There should be no nearby players, simple as that. Everyone ranged/healer should be in the A-B-C-D positions, with the yellow box’ as the boss position and the brown X (feeder loc.) as your melee dps position. Face him towards the other end of the room.

Hit for about 2750-3250 Arcane Damage

Heal it.

Enrage at 15-20%, AEing the group from 1.000 arcane damage, increasing every second and ticking every second.

Take him down before you all die, you should have some damage bonus on your DPS at this point.

Spawn two adds every 15% (but not on 10%), each has one HP and does 3000 damage to everyone every 2-3 seconds starting abt. 4-5 seconds after the spawn.

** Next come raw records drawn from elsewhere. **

(* ===== verification/Migrations.v ===== *)
(** * The South schema migrations of [tagging/migrations/] and
    [core/migrations/], and the schema the models declare

    A migration is a [forwards] and a [backwards] over the database, each a
    sequence of calls of South's [db] API ([south/db/generic.py] with the
    PostgreSQL backend): [create_table], [delete_table], [add_column],
    [delete_column], [alter_column], [create_unique], [delete_unique].
    The database is a [Schema]: its tables, each with its columns, its
    UNIQUE constraints and its rows, and each call is a handler of the
    state monad of the prelude, raising what PostgreSQL or South raises.
    South runs a migration in one transaction ([transaction]): a migration
    that raises leaves the database as it found it.

    The fields a migration passes ([self.gf(path)(...)]) and the
    frozen models it records ([models = {...}], South's [orm]) are data:
    a [SouthField] is the class path and the keyword arguments, as South
    evaluates them.  [field_column] turns one into its column as Django
    1.6 writes it for PostgreSQL; [frozen_tables] gives the tables of a
    frozen app and [declared_tables] the tables the models of [Admin]
    declare, so that the two can be compared by [schema_diff]. *)
From Stdlib Require Import Ascii.
From stdpp Require Import sorting.
From S2P Require Import Prelude Slug Store Images Admin.
Lemma no_char_drop (x : ascii) j : forall s,
  ~ In x (list_ascii_of_string s) -> ~ In x (list_ascii_of_string (str_drop j s)).
Proof.
  induction j as [|j IH]; intros s H; [exact H|].
  destruct s as [|c s]; [exact H|]. simpl. apply IH. intros Hi. apply H. right. exact Hi.
Qed.

Lemma prefix_brace_false r s :
  ~ In "{"%char (list_ascii_of_string s) -> String.prefix (String "{" r) s = false.
Proof.
  intros H. destruct s as [|c s]; [reflexivity|].
  change (String.prefix (String "{" r) (String c s))
    with (if ascii_dec "{" c then String.prefix r s else false).
  destruct (ascii_dec "{" c) as [E|_]; [|reflexivity].
  exfalso. apply H. left. symmetry. exact E.
Qed.

Lemma apply_from_no_brace subs : forall text idx,
  ~ In "{"%char (list_ascii_of_string text) -> apply_from text idx subs = text.
Proof.
  induction subs as [|sub subs IH]; intros text idx H; [reflexivity|]. simpl.
  replace (js_replace text (placeholder idx) sub) with text.
  - apply IH, H.
  - symmetry. apply LineClaims.index_of_none_replace.
    intros j _. apply prefix_brace_false, no_char_drop, H.
Qed.

(** MapLineProvider.getLine returns a line whose text contains no [{]
    verbatim, whatever substitutions are passed (excess or missing
    substitutions are ignored), with the entry's metadata. *)
Theorem getLine_no_placeholder_verbatim :
  forall lines lineId e subs,
    map_get lines lineId = Some e -> ~ In "{"%char (list_ascii_of_string (le_text e)) ->
    getLine lines lineId subs = Some (mkLocalized (le_text e) lineId subs (le_metadata e)).
Proof.
  intros lines lineId e subs Hm Hn. unfold getLine. rewrite Hm.
  unfold applySubstitutions. rewrite apply_from_no_brace by exact Hn. reflexivity.
Qed.

Lemma getLine_no_placeholder_verbatim_witness :
  getLine [("L1", mkEntry "L1" "Hello there." None)] "L1" ["unused"] =
    Some (mkLocalized "Hello there." "L1" ["unused"] None).
Proof.
  apply (getLine_no_placeholder_verbatim _ _ (mkEntry "L1" "Hello there." None)).
  - reflexivity.
  - vm_compute. intros H. repeat (destruct H as [H|H]; [discriminate|]). exact H.
Defined.

End LineFacts2.

Module RunnerFacts2.
Import Commands Lines Runner MapFacts.

Lemma rt_continue_variables rt :
  TreeRuntime.variables (snd (TreeRuntime.continue rt)) = TreeRuntime.variables rt.
Proof.
  pose proof (RuntimeFacts2.continue_set_variables rt (TreeRuntime.variables rt)) as H.
  replace (TreeRuntime.set_variables rt (TreeRuntime.variables rt)) with rt in H
    by (destruct rt; reflexivity).
  rewrite H. reflexivity.
Qed.

Lemma rt_continue_not_complete rt ev rt' :
  TreeRuntime.continue rt = (Some ev, rt') -> TreeRuntime.isComplete rt = false ->
  ev <> EDialogueComplete -> TreeRuntime.isComplete rt' = false.
Proof.
  intros H Hc Hne.
  destruct rt as [t cur c w pe pn sn vars oc]; simpl in Hc; subst c.
  unfold TreeRuntime.continue, TreeRuntime.populateEventsForCurrentNode in H; cbn in H.
  destruct w; [discriminate|].
  destruct pe as [|e0 pe]; cbn in H.
  - destruct (truthy_str cur) as [cur'|]; cbn in H;
      [|injection H as <- <-; exfalso; apply Hne; reflexivity].
    destruct (map_get (TreeRuntime.nodes t) cur') as [node|]; cbn in H;
      [|injection H as <- <-; exfalso; apply Hne; reflexivity].
    destruct (negb (existsb (String.eqb (TreeRuntime.node_id node)) sn)); cbn in H;
      [injection H as <- <-; reflexivity|].
    destruct node; cbn in H; injection H as <- <-; try reflexivity.
    exfalso; apply Hne; reflexivity.
  - destruct e0; injection H as <- <-; try reflexivity. exfalso; apply Hne; reflexivity.
Qed.

Lemma rt_select_variables rt i :
  TreeRuntime.variables (outcome_state (TreeRuntime.setSelectedOption rt i)) =
  TreeRuntime.variables rt.
Proof.
  unfold TreeRuntime.setSelectedOption.
  destruct (TreeRuntime.optionCache rt) as [cache|]; [|reflexivity].
  destruct (negb (TreeRuntime.waitingForOption rt)); [reflexivity|].
  destruct (nth_z (TreeRuntime.oc_choices cache) i); reflexivity.
Qed.

Lemma loop_S lp d f r :
  loop lp d (S f) r =
  if stopped r || TreeRuntime.isDialogueComplete (runtime r) then r else
  match TreeRuntime.continue (runtime r) with
  | (event, rt') =>
      match event with
      | None => set_runtime r rt'
      | Some e =>
          match handleRuntimeEvent lp d (set_lastEvent (set_runtime r rt') (Some e)) e with
          | (b, r2) => if b then r2 else loop lp d f r2
          end
      end
  end.
Proof. reflexivity. Qed.

(** *** The runtime agrees with the storage once a dialogue has started *)

Definition agrees (r : Runner) : Prop :=
  forall k v, map_get (variableStorage r) k = Some v ->
              TreeRuntime.getVariable (runtime r) k = Some v.

Definition inv (r : Runner) : Prop := NoDup (map_keys (variableStorage r)) /\ agrees r.

Lemma inv_frame r r' :
  variableStorage r' = variableStorage r ->
  TreeRuntime.variables (runtime r') = TreeRuntime.variables (runtime r) -> inv r -> inv r'.
Proof.
  intros Hs Hv [Hn Ha]. split; [rewrite Hs; exact Hn|].
  intros k v Hk. rewrite Hs in Hk. unfold TreeRuntime.getVariable. rewrite Hv. apply Ha, Hk.
Qed.
(** Reads exactly [n] decimal digits. *)
Fixpoint digits (n : nat) (acc : Z) (s : string) : option (Z * string) :=
  match n with
  | O => Some (acc, s)
  | S k =>
      match s with
      | String c r =>
          match digitValue c with
          | Some v => digits k (acc * 10 + v) r
          | None => None
          end
      | EmptyString => None
      end
  end.

Definition expect (c : ascii) (s : string) : option string :=
  match s with
  | String d r => if Ascii.eqb c d then Some r else None
  | EmptyString => None
  end.

(** The fraction of a second in milliseconds: the first three digits
    count, the others are dropped. *)
Fixpoint fraction (scale : Z) (s : string) : Z * string :=
  match s with
  | String c r =>
      match digitValue c with
      | Some v => let (ms, rest) := fraction (scale / 10) r in (v * scale + ms, rest)
      | None => (0, s)
      end
  | EmptyString => (0, s)
  end.

Definition bindO {A B : Type} (x : option A) (k : A -> option B) : option B :=
  match x with Some a => k a | None => None end.

(** The offset in minutes east of UTC. *)
Definition zone (s : string) : option Z :=
  match s with
  | String "Z" EmptyString => Some 0
  | String sign rest =>
      if Ascii.eqb sign "+" || Ascii.eqb sign "-" then
        bindO (digits 2 0 rest) (fun '(h, r1) =>
        bindO (expect ":" r1) (fun r2 =>
        bindO (digits 2 0 r2) (fun '(mi, r3) =>
        if isEmpty r3 && (h <=? 23) && (mi <=? 59)
        then Some ((if Ascii.eqb sign "-" then -1 else 1) * (h * 60 + mi))
        else None)))
      else None
  | EmptyString => None
  end.

Definition isLeap (y : Z) : bool :=
  ((y mod 4 =? 0) && negb (y mod 100 =? 0)) || (y mod 400 =? 0).

Definition daysInMonth (y m : Z) : Z :=
  if m =? 2 then (if isLeap y then 29 else 28)
  else if (m =? 4) || (m =? 6) || (m =? 9) || (m =? 11) then 30
  else 31.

When you kill an add, you recieve a debuff that lasts 30 seconds. It increases your damage output by 50%, and deals 300 arcane damage per second.

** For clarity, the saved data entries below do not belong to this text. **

Definition is_translation_file (segs : list string) : bool :=
  Str.includes TRANSLATION_MARK (file_name segs).

Definition translation_uid (segs : list string) : string :=
  Str.before TRANSLATION_MARK (file_name segs).

(** Body of [transFiles.forEach]; [None] is the [TypeError] raised by
    [index[uid].translations[author] = ...] when [index[uid]] is an
    inherited member, whose [translations] is [undefined]. *)
Definition index_translation (author : string) (idx : index)
    (segs : list string) : option index :=
  if is_translation_file segs then
    let uid := translation_uid segs in
    let idx1 :=
      if missing idx uid
      then Js.set idx uid {| root := None; translations := [] |}
      else idx in
    match Js.get idx1 uid with
    | Js.Own e =>
        Some (Js.set idx1 uid
                {| root := root e;
                   translations :=
                     Js.set_prim (translations e) author (relative_path segs) |})
    | Js.Inherited _ | Js.Undefined => None
    end
  else Some idx.

(** A [forEach] whose body may throw. *)
Fixpoint forEach {A S} (body : S -> A -> option S) (l : list A) (s : S)
  : option S :=
  match l with
  | [] => Some s
  | a :: r =>
      match body s a with
      | Some s' => forEach body r s'
      | None => None
      end
  end.

(** Body of [authors.forEach]: only directories are walked. *)
Definition index_author (idx : index) (n : node) : option index :=
  match n with
  | File _ => Some idx
  | Dir author cs => forEach (index_translation author) (walkSync cs) idx
  end.

Definition index_roots (c : corpus) : index :=
  match root_dir c with
  | Some cs => fold_left index_root (walkSync cs) []
  | None => []
  end.

(** [buildIndex()]: the index written to [sutta_index.json], or [None]
    when the run dies of an exception before writing it. *)
Definition buildIndex (c : corpus) : option index :=
  match translation_dir c with
  | Some authors => forEach index_author authors (index_roots c)
  | None => Some (index_roots c)
  end.

End BuildIndex.


(** ** [app.js]: the facet resolver *)

Module App.

Import BuildIndex.

(** What [fs.existsSync] and [JSON.parse(fs.readFileSync(..))] find at a
    path. *)
Inductive file_state (J : Type) : Type :=
| Missing
| Unparsable
| Parsed (j : J).
Arguments Missing {J}.
Arguments Unparsable {J}.

Inductive facet : Type :=
| FRoot | FTranslation | FHtml | FComment | FVariant | FReference.

(** An entry of [_author.json] and of [_publication.json]; a field that is
    not there reads as [undefined] ([None]). *)
Record author_meta : Type := { name : option string }.
Record publication : Type := {
  pub_author_uid : option string;
  pub_text_uid : option string
}.

(** A JavaScript value that is a string, [null] or [undefined]. *)
Inductive js_string : Type :=
| JsStr (s : string)
| JsNull
| JsUndefined.

Section Resolver.

(** Parsed JSON documents, their truthiness and the empty object [{}]. *)
Variable json : Type.
Variable json_truthy : json -> bool.
Variable empty_object : json.

(** [__dirname] of [app.js], absolute and normalised. *)
Variable server_dir : list string.

(** The files on disk. *)
Variable disk : list string -> file_state json.

Variable suttaIndex : index.
Variable authorMeta : Js.obj author_meta.
Variable publicationMeta : Js.obj publication.

Definition BILARA_BASE : list string :=
  Path.join server_dir ["data/bilara-data-published"].

(** [readJson(filePath)]: [null] ([None]) when the file is missing or
    does not parse. *)
Definition readJson (p : list string) : option json :=
  match disk p with
  | Parsed j => Some j
  | Missing | Unparsable => None
  end.

(** [readJson(p) || {}] *)
Definition read_or_empty (p : list string) : json :=
  match readJson p with
  | Some j => if json_truthy j then j else empty_object
  | None => empty_object
  end.

(** The [name] of an inherited member: the functions of
    [Object.prototype] are named after their property, the constructor
    is [Object], and the prototype object has no [name]. *)
Definition inherited_name (k : string) : js_string :=
  if String.eqb k "constructor" then JsStr "Object"
  else if String.eqb k "__proto__" then JsUndefined
  else JsStr k.

(** [getAuthorName(uid)]; a [null] argument is converted to the key
    ["null"]. *)
Definition getAuthorName (uid : option string) : js_string :=
  let key := match uid with Some a => a | None => "null" end in
  match Js.get authorMeta key with
  | Js.Own m => match name m with Some n => JsStr n | None => JsUndefined end
  | Js.Inherited k => inherited_name k
  | Js.Undefined => match uid with Some a => JsStr a | None => JsNull end
  end.

(** [translations[a]] is truthy. *)
Definition has_translation (t : Js.obj string) (a : string) : bool :=
  Js.truthy Js.truthy_str (Js.get t a).

(** Step 2 of the handler: [selectedAuthor] and
    [translationRelativePath], both [null] when no author is
    available. *)
Definition select_author (t : Js.obj string) (requestedAuthor : option string)
  : option (string * Js.lookup string) :=
  let availableAuthors := Js.keys t in
  match availableAuthors with
  | [] => None
  | first :: _ =>
      let selectedAuthor :=
        match requestedAuthor with
        | Some r =>
            if Js.truthy_str r && has_translation t r then r
            else if has_translation t "sujato" then "sujato"
            else if has_translation t "brahmali" then "brahmali"
            else first
        | None =>
            if has_translation t "sujato" then "sujato"
            else if has_translation t "brahmali" then "brahmali"
            else first
        end in
      Some (selectedAuthor, Js.get t selectedAuthor)
  end.

Definition is_locator_char (c : ascii) : bool :=
  let n := nat_of_ascii c in
  ((48 <=? n)%nat && (n <=? 57)%nat) || (n =? 46)%nat || (n =? 45)%nat.

Definition is_line_terminator (c : ascii) : bool :=
  let n := nat_of_ascii c in (n =? 10)%nat || (n =? 13)%nat.

Fixpoint has_line_terminator (s : string) : bool :=
  match s with
  | EmptyString => false
  | String c r => is_line_terminator c || has_line_terminator r
  end.

(** [uid.replace(/[0-9\.-].*$/, "")]: the match starts at the first
    digit, dot or hyphen that is followed by no line terminator up to
    the end of the string. *)
Fixpoint text_prefix (uid : string) : string :=
  match uid with
  | EmptyString => EmptyString
  | String c r =>
      if is_locator_char c && negb (has_line_terminator r) then EmptyString
      else String c (text_prefix r)
  end.

Definition opt_string_eqb (a : option string) (b : string) : bool :=
  match a with Some s => String.eqb s b | None => false end.

(** Step 8: the first publication, in key order, of the selected author
    and of the collection of [uid]; a match under the empty key is
    dropped by [if (pubKey)]. *)
Definition find_publication (uid selectedAuthor : string) : option publication :=
  match find (fun kv => opt_string_eqb (pub_author_uid (snd kv)) selectedAuthor
                        && opt_string_eqb (pub_text_uid (snd kv)) (text_prefix uid))
             publicationMeta with
  | Some (k, p) => if Js.truthy_str k then Some p else None
  | None => None
  end.

Record bundle : Type := {
  uid : string;
  author_uid : option string;
  author_name : js_string;
  available_authors : list string;
  root_text : json;
  translation_text : json;
  html_text : json;
  comment_text : json;
  variant_text : json;
  reference_text : json;
  publication_data : option publication
}.

(** The response of [GET /api/suttas/:uid]: 404, 200 with the bundle, or
    the 500 Express answers when the handler throws. *)
Inductive response : Type :=
| NotFound
| Ok (b : bundle)
| InternalError.

Definition translation_path (author rel : string) : list string :=
  Path.join BILARA_BASE ["translation/en"; author; rel].

Definition comment_path (author rel : string) : list string :=
  Path.join BILARA_BASE
    ["comment/en"; author; Path.dirname rel;
     Str.replace "translation-" "comment-" (Path.basename rel)].

Definition root_path (rel : string) : list string :=
  Path.join BILARA_BASE ["root/pli/ms"; rel].

Definition html_path (rel : string) : list string :=
  Path.join BILARA_BASE
    ["html/pli/ms"; Path.dirname rel;
     Str.replace "_root-pli-ms.json" "_html.json" (Path.basename rel)].
(** * ReActChatEngine (llama_index/chat_engine/react.py)

    A shallow embedding of the ReAct chat engine: a thin proxy that builds a
    LangChain agent over query-engine tools and a conversation memory, and
    forwards chat calls to it.

    Python objects that are shared and mutated (the memory object, the agent
    executor) live in an explicit store indexed by addresses; an address is
    the identity of the object.  Methods are computations in a state and
    exception monad over that store: a raised exception keeps the store as it
    was at the point of the raise, as in Python. *)

From stdpp Require Import gmap strings list fin_maps.

Open Scope string_scope.

(** ** Exceptions and results *)

(** The exceptions the engine can raise.  [ExternalError] stands for
    whatever the agent framework raises from inside a run.  [StaleReference]
    belongs to the model only: Python references never dangle, so it is
    raised exactly when an address is looked up in a store that does not
    hold it. *)
Inductive exn : Type :=
| ValueError (msg : string)
| NotImplementedError (msg : string)
| AssertionError
| ExternalError (msg : string)
| StaleReference.

Inductive Result (A : Type) : Type :=
| Ok (a : A)
| Raise (e : exn).
Arguments Ok {A} a.
Arguments Raise {A} e.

Kill them both before the first AE. Assign a priority (more on this at the tactics phase)

Now for the tactics. There are two varieties. I will focus on my favorite version first, the slow DPS fashion.

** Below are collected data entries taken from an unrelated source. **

Lemma uiToDevice_below_all :
  forallb (λ n, between (-1000000) 1799 (uiToDevice_Z n)) (interval 0 153) = true.
Proof. vm_compute. reflexivity. Qed.

Lemma uiToDevice_above_all :
  forallb (λ n, between 6501 1000000 (uiToDevice_Z n)) (interval 556 445) = true.
Proof. vm_compute. reflexivity. Qed.

Lemma between_Some (lo hi : Z) (x : option Z) :
  between lo hi x = true → ∃ m, x = Some m ∧ (lo ≤ m ≤ hi)%Z.
Proof.
  destruct x as [m|]; [|done]. cbn. intros Hb.
  apply andb_true_iff in Hb as [Hlo Hhi]. exists m. split; [done|]. lia.
Qed.

(** X1: a color temperature the UI writes survives the trip to the device
    and back unchanged: for every integer [u] of [153, 555],
    [deviceToUI(uiToDevice(u))] is [u] again. *)
Theorem ui_device_ui_round_trip (u : Z) :
  (153 ≤ u ≤ 555)%Z →
  (deviceToUI (VNum (uiToDevice (VNum (Number_of_Z u)))) =? Number_of_Z u)%float = true
  ∧ Number_to_Z (deviceToUI (VNum (uiToDevice (VNum (Number_of_Z u))))) = Some u.
Proof.
  intros Hu.
  assert (ui_round_trip_exact u = true) as Hb
    by (apply (forallb_interval _ _ _ ui_round_trip_all); lia).
  apply andb_true_iff in Hb as [Heq Hz].
  split; [exact Heq | exact (bool_decide_eq_true_1 _ Hz)].
Qed.

(** X2: the other way round the trip loses information, within a bound:
    for every integer [v] of [1800, 6500], [uiToDevice(deviceToUI(v))]
    differs from [v] by at most 6. *)
Theorem device_ui_device_within_six (v : Z) :
  (1800 ≤ v ≤ 6500)%Z →
  (abs (uiToDevice (VNum (deviceToUI (VNum (Number_of_Z v)))) - Number_of_Z v) <=? 6)%float
  = true.
Proof.
  intros Hv.
  apply (forallb_interval device_round_trip_within_six _ _ device_round_trip_all). lia.
Qed.

(** X3: in-range inputs give in-range outputs: an integer of
    [1800, 6500] is converted to an integer of [153, 555], and an integer
    of [153, 555] to an integer of [1800, 6500]. *)
Theorem remap_stays_in_range :
  (∀ v : Z, (1800 ≤ v ≤ 6500)%Z → ∃ m, deviceToUI_Z v = Some m ∧ (153 ≤ m ≤ 555)%Z)
  ∧ (∀ u : Z, (153 ≤ u ≤ 555)%Z → ∃ m, uiToDevice_Z u = Some m ∧ (1800 ≤ m ≤ 6500)%Z).
Proof.
  split.
  - intros v Hv. apply between_Some.
    apply (forallb_interval _ _ _ deviceToUI_range_all). lia.
  - intros u Hu. apply between_Some.
    apply (forallb_interval _ _ _ uiToDevice_range_all). lia.
Qed.

Lemma deviceToUI_mono_steps (k : nat) :
  ∀ a : Z, (1800 ≤ a)%Z → (a + Z.of_nat k ≤ 6500)%Z →
           option_le (deviceToUI_Z a) (deviceToUI_Z (a + Z.of_nat k)) = true.
Proof.
  induction k as [|k IH]; intros a Ha Hk.
  - rewrite Z.add_0_r.
    destruct (between_Some 153 555 (deviceToUI_Z a)) as (m & -> & _).
    { apply (forallb_interval _ _ _ deviceToUI_range_all). lia. }
    cbn. lia.
  - assert (option_le (deviceToUI_Z (a + Z.of_nat k)) (deviceToUI_Z (a + Z.of_nat k + 1))
            = true) as Hstep.
    { apply (forallb_interval
               (λ n, option_le (deviceToUI_Z n) (deviceToUI_Z (n + 1))) _ _
               deviceToUI_step_all). lia. }
    specialize (IH a Ha ltac:(lia)).
    replace (a + Z.of_nat (S k))%Z with (a + Z.of_nat k + 1)%Z by lia.
    destruct (deviceToUI_Z a), (deviceToUI_Z (a + Z.of_nat k)),
      (deviceToUI_Z (a + Z.of_nat k + 1)); cbn in *; try done. lia.
Qed.

Lemma uiToDevice_mono_steps (k : nat) :
  ∀ a : Z, (153 ≤ a)%Z → (a + Z.of_nat (S k) ≤ 555)%Z →
           option_lt (uiToDevice_Z a) (uiToDevice_Z (a + Z.of_nat (S k))) = true.
Proof.
  assert (∀ n, (153 ≤ n < 555)%Z →
               option_lt (uiToDevice_Z n) (uiToDevice_Z (n + 1)) = true) as Hstep.
  { intros n Hn.
    apply (forallb_interval
             (λ n, option_lt (uiToDevice_Z n) (uiToDevice_Z (n + 1))) _ _
             uiToDevice_step_all). lia. }
  induction k as [|k IH]; intros a Ha Hk.
  - apply Hstep. lia.
  - specialize (IH a Ha ltac:(lia)).
    specialize (Hstep (a + Z.of_nat (S k))%Z ltac:(lia)).
    replace (a + Z.of_nat (S (S k)))%Z with (a + Z.of_nat (S k) + 1)%Z by lia.
    destruct (uiToDevice_Z a), (uiToDevice_Z (a + Z.of_nat (S k))),
      (uiToDevice_Z (a + Z.of_nat (S k) + 1)); cbn in *; try done. lia.
Qed.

First of all, he can be tanked by any dps with high aggro generation and full arcane resistance. In fact, even a cloth user with full arcane resistance will do a better job than a traditional tank, simply because you recieve 75% less damage. Warlocks in particular tend to do well because of high hp pools and Fel Armor. Thus, the ‘best for tanking him’ is this:

Druid/Warrior/Paladin with spec and resistance gear for arcane (best)
Warlock with arcane resistance gear
Other high-aggro ranged/melee dps with resistance gear
Druid/warrior/paladin with spec.

Note that if you go with alternate dps, that there’s a 3% chance of not resisting the attack, and a 5.4% chance of him critting you. Here is the table (with 360 or more arcane resistance). Note that tanks cannot be crit, and thus your resistance gear’ guy can best have 9.5k or more hp (so he can take a chain lightning add AND a full crit:

Type Damage Chance each hit
Crit 6k 0,054%
25% resist crit 4.5k 0,162%
50% resist crit 3k 0,864%
Hit 3k 0,946%
25% resist hit 2.25k 2,838%
75% resist crit 1.5k 2,970%
50% resist hit 1.5k 15,136%
75% resist hit 750 52,030%
100% resist. 0 25,000%

Average/total 790,5 100%

His damage on tanks with full resist gear is an average of 750. His damage on tanks without any resistance is 3000. Talents may further reduce this damage, but you can clearly see that resistance gear is very, very good here.

Start off, with your tank getting some aggro on him. Depending on your tank’s TPS, you want to have him solo from 1% to 10%, so that your DPS won’t grab aggro during the enrage, although this is somewhat less of a problem with this tactic, most tanks should have an easy time keeping him on them.

Now a smart reader will have noticed, that the more dps you do to this boss, the more debuffs you’ll get and the more damage he’ll deal to the group. The solution is very simple, let the debuffs run out, or take them out with the following abilities:

Mages’ Ice block
Certain Shamans’ Totems
Rogues’ Cloak of Shadows
Paladins’ Blessings
Warlocks/Hunters pets (just let them die after picking up 2 adds).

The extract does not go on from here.